Der Streit um einen mutmaßlichen Rassismus-Vorfall in der Maria-Magdalena-Gemeinde in Hamburg spitzt sich zu. Gegen den Pastor, der sich abfällig über Migranten und Minderheiten geäußert haben soll, hatte die evangelische Nordkirche im Mai 2023 Strafanzeige erstattet und ihn vorläufig vom Dienst enthoben. Auf Antrag des Beschuldigten hat jetzt das Kirchengericht der Evangelischen Kirche in Deutschland (EKD) seine vorläufige Dienstenthebung in der Maria-Magdalena-Gemeinde ausgesetzt, wie die Nordkirche bestätigte. Der Sinti-Verein, der die Vorwürfe gegen den Pastor erhoben hatte, äußerte sich „entsetzt“ über die Entscheidung der EKD.
„Die Nordkirche hätte sich ein anderes Urteil gewünscht“, sie respektiere aber die Entscheidung der Disziplinarkammer des Kirchengerichtes der EKD, sagte der Sprecher der Nordkirche, Dieter Schulz, dem Evangelischen Pressedienst (epd). Er betonte, dass unabhängig von dieser Entscheidung das Disziplinarverfahren gegen den betroffenen Pastor fortgesetzt werde. Für den Fortgang des Verfahrens warte die Nordkirche auf das Ergebnis der Ermittlungen der staatlichen Strafverfolgungsbehörden. Bislang sei „kein Zeitrahmen für einen Abschluss der Ermittlungen“ bekannt, hieß es.
Sinti-Verein: “EKD setzt ein fürchterliches Signal”
Dass der Geistliche wieder in seiner Gemeinde eingesetzt werden soll, bezeichnet der Sinti-Verein als „Hohn“. Es sei mehr als beschämend, dass sich eine Kirche, die für Nächstenliebe und Respekt gegenüber Menschen stehen soll, mit so einem Verhalten so widerspreche. Dabei habe sich die EKD „in vielen öffentlichen Statements immer dazu verpflichtet gerade auch für unsere Community da zu sein, wenn Antiziganismus betrieben wird“, teilte der Verein mit. Die EKD hat sich bislang nicht dazu geäußert.

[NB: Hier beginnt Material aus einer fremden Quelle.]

Definition demo_out : EState * result ExchangeErr TokenExchangeResponse :=
  Exchange demo_clock demo_encrypt (demo_engine None) (demo_req "" "n1") initState.
Definition out_resp (o : EState * result ExchangeErr TokenExchangeResponse) : TokenExchangeResponse :=
  match snd o with
  | Ok r => r
  | Err _ => {| AccessToken := ""; IssuedTokenType := ""; TokenType := ""; ExpiresIn := 0;
                resp_Scope := ""; DelegationDepth := 0 |}
  end.
Definition demo_actor : string := AccessToken (out_resp demo_out).
Definition demo_out2 : EState * result ExchangeErr TokenExchangeResponse :=
  Exchange demo_clock demo_encrypt (demo_engine None) (demo_req demo_actor "n2") (fst demo_out).
Definition demo_ks : list (@jwk_key JwtModel.lib) := ["pub:k1"].

Lemma out_ok o : is_ok (snd o) = true -> o = (fst o, Ok (out_resp o)).
Proof. by destruct o as [? [?|?]]. Qed.

Lemma demo_ok : demo_out = (fst demo_out, Ok (out_resp demo_out)).
Proof. apply out_ok. vm_compute. reflexivity. Qed.

Lemma demo_ok2 : demo_out2 = (fst demo_out2, Ok (out_resp demo_out2)).
Proof. apply out_ok. vm_compute. reflexivity. Qed.

Lemma demo_actor_nonempty : demo_actor <> "".
Proof. apply String.eqb_neq. vm_compute. reflexivity. Qed.

Lemma demo_mono i j : (i <= j)%nat -> (demo_clock i <= demo_clock j)%Z.
Proof. unfold demo_clock, Second. lia. Qed.

Lemma exchange_issues_only_authorised_witness :
  exists w d, e_policy (demo_engine None) (buildPolicyInput (demo_engine None) (demo_req "" "n1") w "k8s-sa")
    = Ok d /\ Allowed d = true.
Proof.
  destruct (exchange_issues_only_authorised demo_clock demo_encrypt (demo_engine None)
    (demo_req "" "n1") initState (fst demo_out) (out_resp demo_out) demo_ok)
    as (ct & w & d & k & t & n & Ha & Hp & Hal & _).
  exists w, d. vm_compute in Ha. injection Ha as <- <-. split; [exact Hp|exact Hal].
Defined.

Definition demo_index : Revocation.InMemoryRevocationIndex :=
  match Revocation.Revoke 0 "wimse://td/agent" "stolen" 0 Revocation.NewRevocationIndex with
  | Ok i => i
  | Err _ => Revocation.NewRevocationIndex
  end.

Lemma exchange_denies_revoked_witness :
  exists s' , Exchange demo_clock demo_encrypt
    (demo_engine (Some (fun t sub => ri_IsRevoked t sub demo_index))) (demo_req "" "n1") initState
    = (s', Err (ErrSubjectRevoked "wimse://td/agent")).
Proof.
  edestruct (exchange_denies_revoked demo_clock demo_encrypt
    (demo_engine (Some (fun t sub => ri_IsRevoked t sub demo_index))) (demo_req "" "n1") initState
    Revocation.NewRevocationIndex demo_index 0 "wimse://td/agent" "stolen" 0 "k8s-sa")
    as (ev & He & _); [reflexivity|reflexivity|reflexivity|reflexivity|by left|].
  eexists. exact He.
Defined.

Lemma exchange_caps_assurance_witness :
  exists n, during initState (fst demo_out) n /\ forall t1,
    (demo_clock n <= t1)%Z -> (t1 + Second <= demo_clock n + 30 * Second)%Z ->
    exists tok, jwt_Parse demo_ks t1 (AccessToken (out_resp demo_out)) = Some tok /\
      jwt_claim tok "assurance_level" = Some (VStr "software").
Proof.
  apply (exchange_caps_assurance demo_clock demo_encrypt (demo_engine None) (demo_req "" "n1")
    initState (fst demo_out) (out_resp demo_out) demo_ks); [reflexivity|reflexivity|exact demo_ok].
Defined.

Lemma exchange_refines_hop_witness :
  exists n dc, forall t1, (demo_clock n <= t1)%Z ->
    (t1 + Second <= demo_clock n + 30 * Second)%Z ->
    exists tok dc', jwt_Parse demo_ks t1 (AccessToken (out_resp demo_out2)) = Some tok /\
      Delegation.context_of tok dc' /\
      Delegation.OBOChain dc' = (Delegation.OBOChain dc ++ [VStr (Delegation.ParentSubject dc)])%list.
Proof.
  edestruct (exchange_refines_hop demo_clock demo_encrypt (demo_engine None) (demo_req demo_actor "n2")
    (fst demo_out) (fst demo_out2) (out_resp demo_out2) demo_ks "k8s-sa")
    as (n0 & n & actor & dc & _ & _ & Hp & Hd & Ht);
    [exact demo_ok2|exact demo_actor_nonempty|reflexivity|discriminate|reflexivity|].
  exists n, dc. intros t1 H1 H2. destruct (Ht t1 H1 H2) as (tok & dc' & Hpt & Hcx & [_ _ _ _ _ Ho] & _).
  exists tok, dc'. split; [exact Hpt|]. split; [exact Hcx|exact Ho].
Defined.

Lemma exchange_scope_roundtrip_witness :
  exists n, during initState (fst demo_out) n /\ forall t1, (demo_clock n <= t1)%Z ->
    (t1 + Second <= demo_clock n + 30 * Second)%Z ->
    exists tok, jwt_Parse demo_ks t1 (AccessToken (out_resp demo_out)) = Some tok /\
      Execution.VerifyExecutionScope tok (demo_scope "n1") = Ok tt.
Proof.
  edestruct (exchange_scope_roundtrip demo_clock demo_encrypt (demo_engine None) (demo_req "" "n1")
    initState (fst demo_out) (out_resp demo_out) demo_ks (demo_scope "n1"))
    as (n & Hn & Ht); [exact demo_ok|reflexivity|reflexivity|].
  exists n. split; [exact Hn|]. intros t1 H1 H2. destruct (Ht t1 H1 H2) as (tok & Hp & Hv & _).
  exists tok. split; [exact Hp|exact Hv].
Defined.

Lemma exchange_binds_dpop_key_witness :
  exists n0 jkt, DPoP.validateDPoP (demo_clock n0) (demo_clock (S n0)) "priv:k1" = Ok jkt.
Proof.
  edestruct (exchange_binds_dpop_key demo_clock demo_encrypt (demo_engine None) (demo_req "" "n1")
    initState (fst demo_out) (out_resp demo_out) demo_ks)
    as (n0 & n & jkt & _ & _ & Hv & _); [exact demo_ok|discriminate|reflexivity|].
  exists n0, jkt. exact Hv.
Defined.

Lemma exchange_rejects_replay_witness :
  Exchange demo_clock demo_encrypt (demo_engine None) (demo_req "" "n1")
    (exchanges demo_clock demo_encrypt (demo_engine None) [demo_req demo_actor "n2"] (fst demo_out))
  <> (fst demo_out2, Ok (out_resp demo_out)).
Proof.
  apply (exchange_rejects_replay demo_clock demo_encrypt demo_mono (demo_engine None)
    (demo_req "" "n1") initState (fst demo_out) (out_resp demo_out) (demo_scope "n1")
    [demo_req demo_actor "n2"] (demo_req "" "n1") (demo_scope "n1"));
    [reflexivity|exact demo_ok|reflexivity|reflexivity|reflexivity|vm_compute; discriminate].
Defined.
End ExchangeSpec.
Lemma extracted_claims_of verified tid res jkt :
  claims_of verified (with_tool (with_thumbprint (extractClaims verified) jkt) tid res) /\
  claims_of verified (with_thumbprint (extractClaims verified) jkt).
Proof using Type.
  clear key_kind sha256_b64. assert (Hx : forall v name (f : ExecutionScope -> string), get_string verified name = Some v ->
    name ∈ ["exec_act"; "target"] ->
    (forall ex, extractExecution verified = Some ex -> f ex = claim_or_empty verified name) ->
    f <$> extractExecution verified = Some v).
  { intros v name f Hv Hin Hf. destruct (extractExecution verified) as [ex|] eqn:He.
    - cbn. f_equal. rewrite (Hf _ eq_refl). unfold claim_or_empty. by rewrite Hv.
    - exfalso. unfold extractExecution in He. revert He. cbn [existsb].
      assert (Hp : bool_decide (is_Some (get_string verified name)) = true) by (apply bool_decide_true; eauto).
      apply elem_of_cons in Hin as [->|Hin%list_elem_of_singleton]; [|subst name]; rewrite Hp;
        by rewrite ?orb_true_r. }
  assert (Hf : forall ex, extractExecution verified = Some ex ->
    ExecAct ex = claim_or_empty verified "exec_act" /\ Target ex = claim_or_empty verified "target").
  { unfold extractExecution. intros ex. case_match; [|done]. by intros [= <-]. }
  assert (Hh : forall v, get_string verified "inp_hash" = Some v -> v <> "" ->
    InputHash <$> extractExecution verified = Some v).
  { intros v Hv Hne. unfold extractExecution, claim_or_empty. cbn [existsb]. rewrite Hv.
    assert (Hp : bool_decide (is_Some (Some v)) = true) by (apply bool_decide_true; eauto).
    rewrite Hp, ?orb_true_r, ?orb_true_l. by destruct (String.eqb_spec v ""). }
  assert (Hd : forall obo, get_string verified "obo" = Some obo ->
    OnBehalfOf <$> extractDelegation verified = Some obo).
  { intros obo Ho. unfold extractDelegation. rewrite Ho. by destruct (get_float _ _). }
  assert (Hdd : forall d, get_float verified "delegation_depth" = Some d ->
    Depth <$> extractDelegation verified = Some (trunc d)).
  { intros d Ho. unfold extractDelegation. by rewrite Ho. }
  assert (Ha : firstAudience verified = default "" (head (default [] (jwt_Audience verified)))).
  { unfold firstAudience. by destruct (jwt_Audience verified) as [[]|]. }
  split; constructor; cbn; try done; try (by destruct (get_array verified "caps"));
    intros v Hv; eapply Hx; try done; try set_solver; intros ex He; by apply Hf in He as [? ?].
Qed.
(** [ToolCallRequest]: what the verifier uses of it *)
Record ToolCallRequest : Type := {
  tr_Protocol : string;
  tr_ToolID : string;
  tr_Token : string;
  tr_RequestBody : option string;
}.

Record VerifiedIdentity : Type := {
  vi_Subject : string;
  vi_Issuer : string;
  vi_Capabilities : list string;
  vi_BlastRadius : string;
  vi_Delegation : option Delegation;
  vi_Execution : option ExecutionScope;
  vi_Protocol : string;
  vi_ExpiresAt : Time;
  vi_ToolID : string;
  vi_Resource : string;
}.

Inductive ToolErr : Type :=
| ErrMissingToken
| ErrInvalidToken (why : string)
| ErrTokenRevoked (reason : string)
| ErrToolNotRegistered (toolID : string)
| ErrCapabilityDenied (missing : list string)
| ErrBlastRadiusExceeded (token max : string)
| ErrAudienceMismatch (got want : string)
| ErrPolicyDenied (reason : string)
| ErrPolicyEvaluation (err : string)
| ErrProtocolDenied (toolID protocol : string)
| ErrExecOpMismatch (act : string)
| ErrExecPayloadMismatch (computed declared : string)
| ErrExecPayloadMissing
| ErrExecTargetMismatch (target : string)
| ErrExecBindingRequired (toolID : string).

(** [strIn] *)
Definition strIn (s : string) (l : list string) : bool := existsb (fun v => (v =? s)%string) l.

(** [checkCaps] *)
Definition checkCaps (tokenCaps required : list string) : result ToolErr unit :=
  match required with
  | [] => Ok tt
  | _ =>
      match List.filter (fun r => negb (bool_decide (r ∈ (list_to_set tokenCaps : gset string)))) required with
      | [] => Ok tt
      | missing => Err (ErrCapabilityDenied missing)
      end
  end.

(** [blastRadiusFits] of pkg/toolcall *)
Definition blastRadiusFits (tokenBR maxBR : string) : bool :=
  if (maxBR =? "*")%string then true else
  match SplitN2 tokenBR ":", SplitN2 maxBR ":" with
  | [t0; t1], [m0; m1] =>
      if negb (t0 =? m0)%string then false
      else if (m1 =? "*")%string then true
      else (t1 =? m1)%string
  | _, _ => (tokenBR =? maxBR)%string
  end.

(** [extractTrustDomain] of pkg/toolcall *)
Definition extractTrustDomain (uri : string) : string :=
  let domain rest := match cut_at "/" rest with
                     | Some (td, _) => if str_nonempty td then td else rest
                     | None => rest
                     end in
  if HasPrefix uri "wimse://" then domain (TrimPrefix uri "wimse://")
  else if HasPrefix uri "spiffe://" then domain (TrimPrefix uri "spiffe://")
  else "".

Section Verify.
Context `{!JwtLib, !JwsLib}.
Variable key_kind : jwk_key -> Mcp.KeyKind.
Variable sha256_b64 : string -> string.

(** [inferAlg] and [inputHash] *)
Definition inferAlg (key : jwk_key) : string :=
  match key_kind key with
  | Mcp.ECDSA => "ES256"
  | Mcp.Ed25519 => "EdDSA"
  | Mcp.RSA | Mcp.OtherKey => "RS256"
  end.
Definition inputHash (data : string) : string := sha256_b64 data.

Record VerifierConfig : Type := {
  JWKSResolver : string -> string -> result string jwk_key;
  cfg_Registry : option Registry;
  RevocationChecker : option (Time -> string -> result string (option RevocationEntry));
  Policy : option (PolicyInput -> result string PolicyDecision);
  DevMode : bool;
}.

Definition str_claim (t : jwt_token) (name : string) : string :=
  match get_string t name with Some s => s | None => "" end.

(** The claims of the execution scope that are copied by name. *)
Definition execClaims : list string :=
  ["htm"; "htu"; "exec_act"; "inp_hash"; "out_hash"; "target"; "wid"; "nonce"].

(** [extractIdentity]: the identity and the audience; the order in which the map of claims is
    visited does not matter, every claim has its own destination. *)
Definition extractScope (t : jwt_token) : option ExecutionScope :=
  let hasExec := existsb (fun c => bool_decide (is_Some (get_string t c))) execClaims in
  let legacy := if (str_claim t "inp_hash" =? "")%string then get_string t "payload_hash" else None in
  if hasExec || bool_decide (is_Some legacy) then
    Some {| Method := str_claim t "htm"; URI := str_claim t "htu"; ExecAct := str_claim t "exec_act";
            InputHash := match legacy with Some ph => ph | None => str_claim t "inp_hash" end;
            OutputHash := str_claim t "out_hash"; Target := str_claim t "target";
            WorkflowID := str_claim t "wid";
            PayloadHash := match legacy with Some ph => ph | None => "" end;
            Nonce := str_claim t "nonce" |}
  else None.

Definition extractDelegation (t : jwt_token) : option Delegation :=
  let d := (fun obo => {| OnBehalfOf := obo; Depth := 0 |}) <$> get_string t "obo" in
  match get_float t "delegation_depth" with
  | Some dd => Some {| OnBehalfOf := match d with Some d => OnBehalfOf d | None => "" end;
                       Depth := trunc dd |}
  | None => d
  end.

Definition extractIdentity (t : jwt_token) (protocol : string) : VerifiedIdentity * string :=
  ({| vi_Subject := match jwt_Subject t with Some s => s | None => "" end;
      vi_Issuer := match jwt_Issuer t with Some s => s | None => "" end;
      vi_Capabilities := match get_array t "caps" with Some l => strings_of l | None => [] end;
      vi_BlastRadius := match get_string t "blast_radius" with Some br => br | None => "" end;
      vi_Delegation := extractDelegation t;
      vi_Execution := extractScope t;
      vi_Protocol := protocol;
      vi_ExpiresAt := match jwt_Expiration t with Some e => e | None => 0%Z end;
      vi_ToolID := ""; vi_Resource := "" |},
   match jwt_Audience t with Some (a :: _) => a | _ => "" end).

(** [verifyExecBinding] *)
Definition verifyExecBinding (identity : VerifiedIdentity) (tool : ToolEntry) (body : option string)
    : result ToolErr unit :=
  match vi_Execution identity with
  | None => reject (RequiresExecution tool) (ErrExecBindingRequired (ToolID tool))
  | Some ex =>
      let? _ := reject ((0 <? length (AllowedOperations tool))%nat && str_nonempty (ExecAct ex) &&
                        negb (strIn (ExecAct ex) (AllowedOperations tool)))
                  (ErrExecOpMismatch (ExecAct ex)) in
      let? _ := match body with
                | Some b => reject (str_nonempty (InputHash ex) && negb (inputHash b =? InputHash ex)%string)
                              (ErrExecPayloadMismatch (inputHash b) (InputHash ex))
                | None => Ok tt
                end in
      let? _ := reject (RequiresExecution tool && (InputHash ex =? "")%string) ErrExecPayloadMissing in
      reject ((0 <? length (AllowedTargets tool))%nat && str_nonempty (Target ex) &&
              negb (strIn (Target ex) (AllowedTargets tool)))
        (ErrExecTargetMismatch (Target ex))
  end.

(** Phase 1 of [Verify] *)
Definition verifyToken (cfg : VerifierConfig) (now : Time) (token : string) : result ToolErr jwt_token :=
  match jwt_ParseInsecure token with
  | None => Err (ErrInvalidToken "parse")
  | Some insecure =>
      let issuer := match jwt_Issuer insecure with Some i => i | None => "" end in
      if (issuer =? "")%string then Err (ErrInvalidToken "missing issuer claim") else
      if DevMode cfg then Ok insecure else
      match JWKSResolver cfg issuer "" with
      | Err e => Err (ErrInvalidToken e)
      | Ok pubKey =>
          match jwt_ParseWithKey (inferAlg pubKey) pubKey now token with
          | None => Err (ErrInvalidToken "verify")
          | Some verified => Ok verified
          end
      end
  end.

Definition with_tool (i : VerifiedIdentity) (toolID resource : string) : VerifiedIdentity :=
  {| vi_Subject := vi_Subject i; vi_Issuer := vi_Issuer i; vi_Capabilities := vi_Capabilities i;
     vi_BlastRadius := vi_BlastRadius i; vi_Delegation := vi_Delegation i;
     vi_Execution := vi_Execution i; vi_Protocol := vi_Protocol i; vi_ExpiresAt := vi_ExpiresAt i;
     vi_ToolID := toolID; vi_Resource := resource |}.

(** The entry the request is checked against; an unknown tool is an error. *)
Definition lookupTool (cfg : VerifierConfig) (toolID : string) : result ToolErr (option ToolEntry) :=
  match (if str_nonempty toolID then cfg_Registry cfg else None) with
  | None => Ok None
  | Some reg => match Get toolID reg with
                | None => Err (ErrToolNotRegistered toolID)
                | Some tool => Ok (Some tool)
                end
  end.

(** Phase 2 of [Verify] *)
Definition authorise (cfg : VerifierConfig) (req : ToolCallRequest) (identity : VerifiedIdentity)
    (aud : string) (tool : option ToolEntry) : result ToolErr VerifiedIdentity :=
  match tool with
  | None => Ok identity
  | Some tool =>
      let? _ := reject (negb (SupportsProtocol tool (tr_Protocol req)))
                  (ErrProtocolDenied (tr_ToolID req) (tr_Protocol req)) in
      let resourceURI := if (ResourceURI tool =? "")%string then ToolID tool else ResourceURI tool in
      let? _ := reject (negb (aud =? resourceURI)%string) (ErrAudienceMismatch aud resourceURI) in
      let identity' := with_tool identity (tr_ToolID req) resourceURI in
      let? _ := checkCaps (vi_Capabilities identity') (RequiredCapabilities tool) in
      let? _ := reject (str_nonempty (MaxBlastRadius tool) && str_nonempty (vi_BlastRadius identity') &&
                        negb (blastRadiusFits (vi_BlastRadius identity') (MaxBlastRadius tool)))
                  (ErrBlastRadiusExceeded (vi_BlastRadius identity') (MaxBlastRadius tool)) in
      Ok identity'
  end.

(** Phase 4 of [Verify] *)
Definition checkRevocation (cfg : VerifierConfig) (now : Time) (subject : string) : result ToolErr unit :=
  match RevocationChecker cfg with
  | None => Ok tt
  | Some isRevoked =>
      match isRevoked now subject with
      | Ok (Some entry) => Err (ErrTokenRevoked (re_Reason entry))
      | Ok None | Err _ => Ok tt
      end
  end.

Definition policyInput (now : Time) (req : ToolCallRequest) (i : VerifiedIdentity) (aud : string)
    : PolicyInput :=
  {| pi_Action := "tool_call";
     pi_Subject := {| wi_ID := vi_Subject i; wi_TrustDomain := extractTrustDomain (vi_Subject i);
                      wi_Attestation := Some {| ae_Method := "mcp-client"; ae_Timestamp := now;
                                                ae_NodeID := ""; ae_Namespace := "" |};
                      wi_Claims := ∅ |};
     pi_Target := tr_ToolID req;
     pi_Context := <["capabilities" := VArr (VStr <$> vi_Capabilities i)]>
       (<["blast_radius" := VStr (vi_BlastRadius i)]> (<["audience" := VStr aud]>
       (<["issuer" := VStr (vi_Issuer i)]> (<["resource" := VStr (vi_Resource i)]>
       (<["protocol" := VStr (tr_Protocol req)]> ∅))))) |}.

Definition evaluatePolicy (cfg : VerifierConfig) (input : PolicyInput) : result ToolErr unit :=
  match Policy cfg with
  | None => Ok tt
  | Some evaluate =>
      match evaluate input with
      | Err err => Err (ErrPolicyEvaluation err)
      | Ok decision => reject (negb (Allowed decision)) (ErrPolicyDenied (pd_Reason decision))
      end
  end.

(** [Verify]; [now i] is the [i]-th reading of the clock. *)
Definition Verify (cfg : VerifierConfig) (now : nat -> Time) (req : ToolCallRequest)
    : result ToolErr VerifiedIdentity :=
  if (tr_Token req =? "")%string then Err ErrMissingToken else
  let? verified := verifyToken cfg (now 0%nat) (tr_Token req) in
  let ia := extractIdentity verified (tr_Protocol req) in
  let? tool := lookupTool cfg (tr_ToolID req) in
  let? identity := authorise cfg req ia.1 ia.2 tool in
  let? _ := checkRevocation cfg (now 1%nat) (vi_Subject identity) in
  let? _ := evaluatePolicy cfg (policyInput (now 2%nat) req identity ia.2) in
  let? _ := match tool with
            | Some tool => verifyExecBinding identity tool (tr_RequestBody req)
            | None => Ok tt
            end in
  Ok identity.

(** * Agreement with the MCP verifier *)

(** The MCP view of an entry, an identity and an error. *)
Definition mcp_tool (e : ToolEntry) : Mcp.ToolEntry :=
  {| Mcp.ToolID := ToolID e; Mcp.Name := Name e; Mcp.Description := Description e;
     Mcp.ResourceURI := ResourceURI e; Mcp.RequiredCapabilities := RequiredCapabilities e;
     Mcp.MaxBlastRadius := MaxBlastRadius e; Mcp.RequiresExecution := RequiresExecution e;
     Mcp.AllowedOperations := AllowedOperations e; Mcp.AllowedTargets := AllowedTargets e;
     Mcp.OwnerCommune := OwnerCommune e; Mcp.ServerID := ServerID e;
     Mcp.RegisteredAt := RegisteredAt e; Mcp.UpdatedAt := UpdatedAt e |}.

Definition identity_of (protocol : string) (c : Mcp.VerifiedClaims) : VerifiedIdentity :=
  {| vi_Subject := Mcp.vc_Subject c; vi_Issuer := Mcp.vc_Issuer c;
     vi_Capabilities := Mcp.vc_Capabilities c; vi_BlastRadius := Mcp.vc_BlastRadius c;
     vi_Delegation := (fun d => {| OnBehalfOf := Mcp.OnBehalfOf d; Depth := Mcp.Depth d |})
                      <$> Mcp.vc_Delegation c;
     vi_Execution := Mcp.vc_Execution c; vi_Protocol := protocol; vi_ExpiresAt := Mcp.vc_ExpiresAt c;
     vi_ToolID := Mcp.vc_ToolID c; vi_Resource := Mcp.vc_Resource c |}.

„Gerade in der aktuellen Situation unserer Gesellschaft, in dem der Rechtspopulismus enorm zunimmt, setzt die EKD damit ein fürchterliches Signal“, hieß es vom Sinti-Verein. Er will gemeinsam mit der Community, EU-Politikern, anderen Vereinen und Verbänden gegen das Urteil der EKD vorgehen. „So etwas darf nicht umgesetzt werden“, hieß es.
Nordkirche hatte Strafanzeige gegen den Pastor gestellt
Die Hamburger Morgenpost hatte zuerst über den Vorfall im vergangenen Jahr berichtet: Der „Sinti-Verein zur Förderung von Kindern und Jugendlichen“ hat in der Maria-Magdalena-Gemeinde kirchliche Räume gemietet. Der Pastor soll die Sinti mehrfach ermahnt haben, die Kirche so zu hinterlassen, wie sie diese vorgefunden haben, hieß es. Mit der Zeit sei der Streit eskaliert und der Pastor soll die Sinti abfällig beschimpft haben. Laut „Morgenpost“ soll der Pastor die Sinti unter anderem als „Zigeunerpack“ bezeichnet haben. Später soll er es abgelehnt haben, sich zu entschuldigen.
Nach Bekanntwerden der Vorwürfe hatte die Nordkirche nach eigenen Angaben gegen den Pastor in einem geordneten Verfahren ein Disziplinarverfahren eröffnet, Strafanzeige gestellt und den Geistlichen vorläufig des Dienstes enthoben. Die Äußerungen, die dem Pastor vorgeworfen würden, widersprächen „in eklatanter Weise“ den Werten der Nordkirche. „Die Nordkirche nimmt Vorwürfe für dienstliches Fehlverhalten generell und insbesondere in diesem genannten Kontext sehr ernst“, sagte Schulz. Solche Verfahren würden zügig und mit der notwendigen Sorgfalt unter Berücksichtigung der Rechte der Betroffenen und der Beteiligten durchgeführt.
Der Beschuldigte hatte in einem Eilrechtsverfahren den Antrag auf Aussetzung gestellt. Die Disziplinarkammer des Kirchengerichtes der EKD habe daraufhin „unter Berücksichtigung des bisherigen Standes des strafrechtlichen Ermittlungsverfahrens die vorläufige Dienstenthebung des Pastors ausgesetzt“, sagte Schulz.